Because she had collapsed so suddenly at home, we weren’t able to donate her organs as we would have wished to. We were also not able to hold her because of various tests that needed to be carried out although we were able to spend time with her before the post-mortem.
The post-mortem results came through on the day baby Thomas was born. Jessica’s cause of death was given as a congenital heart defect with respiratory viruses being a contributing factor. It didn’t really explain though why she died so suddenly and unexpectedly. We can only assume that her heart just couldn’t cope with the prolonged viral infections and she went into cardiac arrest as a result.

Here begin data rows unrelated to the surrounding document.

(* ===== verification/_CoqProject ===== *)
-Q . S2P
Prelude.v
Paths.v
Certs.v
AbsPath.v
Calendar.v
Wire.v
Serde.v
TransportDtos.v
AgentDtos.v
GatewayDtos.v
Methods.v
Protocol.v
AgentWire.v
GatewayWire.v
Process.v
PtyOs.v
PtyProcess.v
ProcessPty.v
Proxy.v
AgentConn.v
Skills.v
SockAddr.v
Backend.v
Float64.v
Backoff.v
Podman.v
RestApi.v
Fly.v
Kube.v
Sprites.v
Registry.v
Containers.v
Session.v
AgentProxy.v
AgentFs.v
AgentDispatch.v
Framing.v
Codec.v
Transport.v
Delivery.v
Connection.v
Facade.v
Streams.v
AgentClient.v
GatewayClient.v
SkillsFuse.v
Listener.v
Startup.v
AgentListen.v
AgentServer.v
EndToEnd.v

We always knew that Jessica’s time with us could be short. Because of this we made the most of the time we had. We captured as many moments as we could on camera and enjoyed many adventures as a family. At the start of our journey with Jessica, we didn’t even know if she would survive birth. We are grateful that we got to enjoy six and a half wonderful years with her. No amount of time could ever have been enough though and we will always wish we could have had more.

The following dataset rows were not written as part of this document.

(* ===== verification/AbsPath.v ===== *)
(** Absolute paths: [utils/absolute-path/src/lib.rs], the type of the paths the
    agent's file methods take.  Lexical resolution is the crate
    [path-absolutize], an interface here. *)
From S2P Require Import Prelude Paths.
Open Scope nexal_scope.

(** [Absolutize::absolutize_from] and [Absolutize::absolutize], which resolves
    against the current directory; failures as their text. *)
Class Absolutize := {
  absolutize_from : string → string → result string string;
  absolutize : string → result string string;
}.

(** [str::trim_start_matches(c)] for a one-byte character. *)
Fixpoint trim_start_matches (c : ascii) (s : string) : string :=
  match s with
  | String d s' => if Ascii.eqb d c then trim_start_matches c s' else s
  | EmptyString => EmptyString
  end.

Section absolute.
Context {A : Absolutize} (home_dir : option string) (current_dir : result string string).

(** An [AbsolutePathBuf] is its path. *)
(* @src crates/utils/absolute-path/src/lib.rs AbsolutePathBuf *)
Definition AbsolutePathBuf : Type := string.

(** The branch for Windows is not compiled. *)
(* @src crates/utils/absolute-path/src/lib.rs maybe_expand_home_directory *)
Definition maybe_expand_home_directory (path : string) : string :=
  match (if valid_utf8 path then home_dir else None), strip_prefix "~" path with
  | Some home, Some rest =>
      if String.eqb rest "" then home
      else match strip_prefix "/" rest with
           | Some rest => path_join home (trim_start_matches "/" rest)
           | None => path
           end
  | _, _ => path
  end.

(* @src crates/utils/absolute-path/src/lib.rs resolve_path_against_base *)
Definition resolve_path_against_base (path base_path : string) : result AbsolutePathBuf string :=
  absolutize_from (maybe_expand_home_directory path) base_path.

(* @src crates/utils/absolute-path/src/lib.rs from_absolute_path *)
Definition from_absolute_path (path : string) : result AbsolutePathBuf string :=
  absolutize (maybe_expand_home_directory path).

(* @src crates/utils/absolute-path/src/lib.rs current_dir *)
Definition current_dir_path : result AbsolutePathBuf string :=
  dir ←? current_dir; from_absolute_path dir.

(* @src crates/utils/absolute-path/src/lib.rs relative_to_current_dir *)
Definition relative_to_current_dir (path : string) : result AbsolutePathBuf string :=
  dir ←? current_dir; resolve_path_against_base path dir.

(* @src crates/utils/absolute-path/src/lib.rs join *)
Definition abs_join (self : AbsolutePathBuf) (path : string) : result AbsolutePathBuf string :=
  resolve_path_against_base path self.

(* @src crates/utils/absolute-path/src/lib.rs parent *)
Definition abs_parent (self : AbsolutePathBuf) : option AbsolutePathBuf := parent self.

(** The base path of a thread. *)
(* @src crates/utils/absolute-path/src/lib.rs AbsolutePathBufGuard::new *)
Definition guard_new (base_path : string) (cell : option string) : option string := Some base_path.

(* @src crates/utils/absolute-path/src/lib.rs drop *)
Definition guard_drop (cell : option string) : option string := None.

(* @src crates/utils/absolute-path/src/lib.rs deserialize *)
Definition deserialize (cell : option string) (path : string) : result AbsolutePathBuf string :=
  match cell with
  | Some base => resolve_path_against_base path base
  | None =>
      if is_absolute path then from_absolute_path path
      else Err "AbsolutePathBuf deserialized without a base path"
  end.

End absolute.

(** * Where a path leads *)

(** Walking along components from a directory, given by its names in reverse. *)
Definition resolve (cs : list Component) (stack : list string) : list string :=
  foldl (λ st c, match c with
                 | RootDir => [] | CurDir => st | ParentDir => tail st | Normal s => s :: st
                 end) stack cs.

Definition walk (p : string) (stack : list string) : list string := resolve (components p) stack.

(** [q] is the path from the root by these names and nothing else. *)
Definition leads_to (q : string) (stack : list string) : Prop :=
  components q = RootDir :: map Normal (rev stack).

(** A path is walked from the base, but one whose first component is [~] is
    walked, without it, from the home directory (a path that is not UTF-8 is
    taken as it is). *)
Definition destination (home_dir : option string) (base p : string) : list string :=
  match (if valid_utf8 p then home_dir else None), components p with
  | Some home, Normal name :: cs =>
      if decide (name = "~") then resolve cs (walk home (walk base [])) else walk p (walk base [])
  | _, _ => walk p (walk base [])
  end.

(** What [path-absolutize] documents: the path is resolved against the base, in
    the text alone.  ([absolutize] has the current directory for base; for an
    absolute path that does not matter.) *)
Record absolutize_laws {A : Absolutize} : Prop := {
  absolutize_law p q : is_absolute p = true → absolutize p = Ok q → leads_to q (walk p []);
  absolutize_from_law p base q :
    is_absolute base = true → absolutize_from p base = Ok q → leads_to q (walk p (walk base []));
}.
#[global] Arguments absolutize_laws : clear implicits.

(** * Lemmas *)

Lemma leads_to_absolute q st : leads_to q st → is_absolute q = true.
Proof.
  unfold leads_to. intros H. unfold components in H. destruct (is_absolute q); [done|].
  destruct (split_on "/" q) as [|w ws]; [done|]. case_decide; [done|]. cbn in H.
  assert (∀ x, segment x ≠ [RootDir]) as Hs by (intros x; unfold segment; repeat case_decide; done).
  exfalso. assert (RootDir ∈ segment w ++ flat_map segment ws) as Hin by (rewrite H; apply list_elem_of_here).
  change (segment w ++ flat_map segment ws) with (flat_map segment (w :: ws)) in Hin.
  apply list_elem_of_In, in_flat_map in Hin as (x & _ & Hx). unfold segment in Hx.
  repeat case_decide; cbn in Hx; intuition congruence.
Qed.

(** The parts of a path after the root or a leading [.]. *)
Definition parts (p : string) : list Component := flat_map segment (split_on "/" p).

Lemma resolve_app cs ds st : resolve (cs ++ ds) st = resolve ds (resolve cs st).
Proof. apply foldl_app. Qed.

Lemma walk_parts p st : walk p st = resolve (parts p) (if is_absolute p then [] else st).
Proof.
  unfold walk. rewrite components_eq, resolve_app. fold (parts p). f_equal. unfold leading.
  destruct (is_absolute p); [done|]. destruct (split_on "/" p); [done|]. by case_decide.
Qed.

Lemma parts_slash a b : parts (a +:+ "/" +:+ b) = parts a ++ parts b.
Proof. unfold parts. change ("/" +:+ b) with (String "/" b). by rewrite split_on_app, flat_map_app. Qed.

Lemma parts_trim r : parts (trim_start_matches "/" r) = parts r.
Proof.
  induction r as [|c r IH]; [done|]. cbn [trim_start_matches].
  destruct (Ascii.eqb_spec c "/") as [->|]; [|done]. rewrite IH. symmetry. exact (parts_slash "" r).
Qed.

Lemma trim_relative r : is_absolute (trim_start_matches "/" r) = false.
Proof.
  induction r as [|c r IH]; [done|]. cbn [trim_start_matches].
  destruct (Ascii.eqb c "/") eqn:E; [done|]. unfold is_absolute, starts_with. cbn [strip_prefix].
  by rewrite Ascii.eqb_sym, E.
Qed.

Lemma parts_end a : parts (a +:+ "/") = parts a.
Proof. change (a +:+ "/") with (a +:+ "/" +:+ ""). rewrite parts_slash. apply app_nil_r. Qed.

(** Going on from a path. *)
Lemma walk_join a b st : is_absolute b = false → walk (path_join a b) st = resolve (parts b) (walk a st).
Proof.
  intros Hb. unfold path_join. rewrite Hb. destruct (decide (a = "")) as [->|Ha].
  { rewrite walk_parts, Hb. done. }
  rewrite !walk_parts. destruct (ends_in_slash a) eqn:Es.
  - rewrite is_absolute_app by done. apply ends_in_slash_spec in Es as [q ->].
    by rewrite string_app_assoc, parts_slash, parts_end, resolve_app.
  - by rewrite is_absolute_app, parts_slash, resolve_app by done.
Qed.

(** A path whose first component is a name begins with it. *)
Lemma components_first p s cs : components p = Normal s :: cs → ∃ rest, p = s +:+ rest.
Proof.
  intros E. unfold components in E. destruct (is_absolute p) eqn:Ha; [done|].
  destruct (split_on_cons_ne "/" p) as (w & ws & Hs). rewrite Hs in E.
  assert (p = join "/" (w :: ws)) as Hp by (by rewrite <- Hs, join_split_on).
  case_decide; [done|]. cbn in E. unfold segment at 1 in E.
  case_decide as Hw; [|case_decide; [done|case_decide; [done|]]].
  - subst w. destruct ws as [|w' ws]; [done|]. rewrite Hp, join_cons in Ha by done. done.
  - injection E as <- _. destruct ws as [|w' ws]; [exists ""; by rewrite string_app_nil_r|].
    rewrite Hp, join_cons by done. eauto.
Qed.

(** The names of a path are names. *)
Lemma components_names p ns :
  components p = RootDir :: map Normal ns → Forall (λ s, slashless s ∧ segment s = [Normal s]) ns.
Proof.
  intros H. assert (is_absolute p = true) as Ha.
  { apply (leads_to_absolute p (rev ns)). unfold leads_to. by rewrite rev_involutive. }
  unfold components in H. rewrite Ha in H. cbn in H. injection H as H.
  apply Forall_forall. intros s Hs.
  assert (In (Normal s) (flat_map segment (split_on "/" p))) as Hin.
  { rewrite H. apply in_map. by apply list_elem_of_In. }
  apply in_flat_map in Hin as (w & Hw & Hn). apply list_elem_of_In, split_on_slashless in Hw.
  assert (segment w = [Normal s] ∧ w = s) as [E ->]; [|done].
  unfold segment in *. repeat case_decide; cbn in Hn; naive_solver.
Qed.

Lemma parent_leads_to p x st :
  leads_to p (x :: st) → ∃ q, parent p = Some q ∧ leads_to q st.
Proof.
  unfold leads_to. cbn [rev]. intros H. pose proof (components_names p _ H) as Hn. unfold parent. rewrite H.
  rewrite map_app, app_comm_cons. cbn [map]. rewrite last_snoc, removelast_last.
  eexists. split; [done|]. apply components_of_names. by apply Forall_app in Hn as [Hn _].
Qed.

(** Expanding, then walking. *)
Lemma expanded_walk home base p :
  walk (maybe_expand_home_directory home p) (walk base []) = destination home base p.
Proof.
  assert ((∀ h cs, (if valid_utf8 p then home else None) = Some h → components p ≠ Normal "~" :: cs) →
    destination home base p = walk p (walk base [])) as Hplain.
  { intros H. unfold destination. destruct (if valid_utf8 p then home else None) as [h|]; [|done].
    destruct (components p) as [|[| | |s] cs]; try done. case_decide; [|done]. subst. by destruct (H h cs). }
  unfold maybe_expand_home_directory.
  destruct (if valid_utf8 p then home else None) as [h|] eqn:Eh; [|symmetry; by apply Hplain].
  destruct (strip_prefix "~" p) as [rest|] eqn:Et.
  2: { symmetry. apply Hplain. intros h' cs _ E. apply components_first in E as [r ->].
       by rewrite strip_prefix_app in Et. }
  apply strip_prefix_Some in Et as ->. destruct rest as [|c rest].
  { unfold destination. rewrite Eh. done. }
  cbn [String.eqb]. destruct (strip_prefix "/" (String c rest)) as [r|] eqn:Er.
  - apply strip_prefix_Some in Er. rewrite Er in Eh |- *. rewrite walk_join, parts_trim by apply trim_relative.
    unfold destination. rewrite Eh, components_eq. fold (parts ("~" +:+ "/" +:+ r)).
    rewrite parts_slash. done.
  - symmetry. apply Hplain. intros h' cs _ E.
    destruct (split_on_cons_ne "/" rest) as (w & ws & Hs).
    assert (Ascii.eqb c "/" = false) as Hc
      by (cbn [strip_prefix] in Er; rewrite Ascii.eqb_sym; by destruct (Ascii.eqb "/" c)).
    change ("~" +:+ String c rest) with (String "~" (String c rest)) in E. unfold components in E.
    cbn [split_on] in E. rewrite Hc, Hs in E. done.
Qed.

(** * Properties *)

Section properties.
Context {A : Absolutize} (L : absolutize_laws A) (home : option string).

Lemma resolved_leads base p q :
  is_absolute base = true → resolve_path_against_base home p base = Ok q → leads_to q (destination home base p).
Proof. intros Hb Hq. rewrite <- expanded_walk. by apply (absolutize_from_law L). Qed.

End properties.

(** ** Examples *)

Module SampleAbsolutize.
Definition path_of (stack : list string) : string := of_components (RootDir :: map Normal (rev stack)).

#[export] Instance lexical : Absolutize := {|
  absolutize_from p base := Ok (path_of (walk p (walk base [])));
  absolutize p := Ok (path_of (walk p (walk "/work" [])));
|}.

Abbreviation good := (Forall (λ s, slashless s ∧ segment s = [Normal s])).

Lemma resolve_good p stack : good stack → good (walk p stack).
Proof.
  assert (good (omap (λ c, match c with Normal s => Some s | _ => None end) (components p))) as Hp.
  { apply Forall_forall. intros s (c & Hc & Hs)%list_elem_of_omap. destruct c; try done.
    injection Hs as ->. unfold components in Hc. apply elem_of_app in Hc as [Hc|Hc].
    { destruct (is_absolute p); [set_solver|]. destruct (split_on "/" p); [set_solver|].
      case_decide; set_solver. }
    apply list_elem_of_In, in_flat_map in Hc as (w & Hw & Hn).
    apply list_elem_of_In, split_on_slashless in Hw.
    assert (segment w = [Normal s] ∧ w = s) as [E ->]; [|done].
    unfold segment in *. repeat case_decide; cbn in Hn; naive_solver. }
  unfold walk, resolve. revert stack. induction (components p) as [|c cs IH]; intros stack Hs; [done|].
  cbn [foldl]. destruct c; cbn in Hp; try (by apply IH).
  - apply IH; [done|]. by destruct Hs.
  - apply Forall_cons in Hp as [Hn Hp]. apply IH; [done|]. by constructor.
Qed.

Lemma path_of_leads stack : good stack → leads_to (path_of stack) stack.
Proof. intros H. apply components_of_names. by apply List.Forall_rev. Qed.

Lemma lexical_laws : absolutize_laws lexical.
Proof.
  split.
  - intros p q Hp [= <-]. rewrite !walk_parts, Hp.
    assert (good (walk p [])) as Hg by apply resolve_good, Forall_nil_2.
    rewrite walk_parts, Hp in Hg. by apply path_of_leads.
  - intros p base q _ [= <-]. apply path_of_leads, resolve_good, resolve_good. constructor.
Qed.
End SampleAbsolutize.

#[local] Existing Instance SampleAbsolutize.lexical.


(** A second guard dropped inside a first leaves the thread without a base
    path: a relative path that the first guard resolved is then refused. *)
Example inner_guard_clears_base :
  let outer := guard_new "/a" None in
  let inner := guard_new "/b" outer in
  deserialize None outer "x" = Ok "/a/x" ∧
  deserialize None (guard_drop inner) "x" = Err "AbsolutePathBuf deserialized without a base path".
Proof. by vm_compute. Qed.

(** A home-relative path counts as relative. *)
Example home_path_needs_base :
  deserialize (Some "/home/u") None "~/x" = Err "AbsolutePathBuf deserialized without a base path" ∧
  deserialize (Some "/home/u") (Some "/w") "~/x" = Ok "/home/u/x".
Proof. by vm_compute. Qed.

Two and a half years on, Jessica is still very much part of our lives. Thomas might have never met his big sister, but he does recognise her in photos and Sophie often talks about her. She misses her big sister a lot. When Jessica died, she lost her playmate and all that comes with having a sibling close in age; so many little moments that they could have shared together. It breaks my heart too that Jessica and Thomas never got to meet. She would have adored him.
One of the biggest fears that many bereaved parents have is that their child will be forgotten. Sharing Jessica’s story helps to keep her memory alive. Throughout Jessica’s life, we lived with the fear that her life would be short; that we wouldn’t get to see her grow up. Living with that fear could never have prepared us for the reality of life without Jessica. But what it did teach us was this: to try and make the most of the time we had; to enjoy the moments we could and let go of the guilt in the moments when life felt overwhelming and challenging. It taught us to live in the moment and not let the fear of tomorrow take away from the joy of today.
Jessica inspired so many people with her joy and her strength while she was alive and she will always be our biggest inspiration. Living without her is incredibly hard. We miss her every moment of every day. We will always be thankful though for the time we did have with her. It wasn’t enough; no amount of time could have ever been enough. But she was ours and we were hers, and the love that connected us is still there, still just as big as it ever was. We grieve deeply because of the depth of our love for Jessica. Jessica will always be part of us, carried in our hearts wherever we go. And one day, I hope, we will be with her again.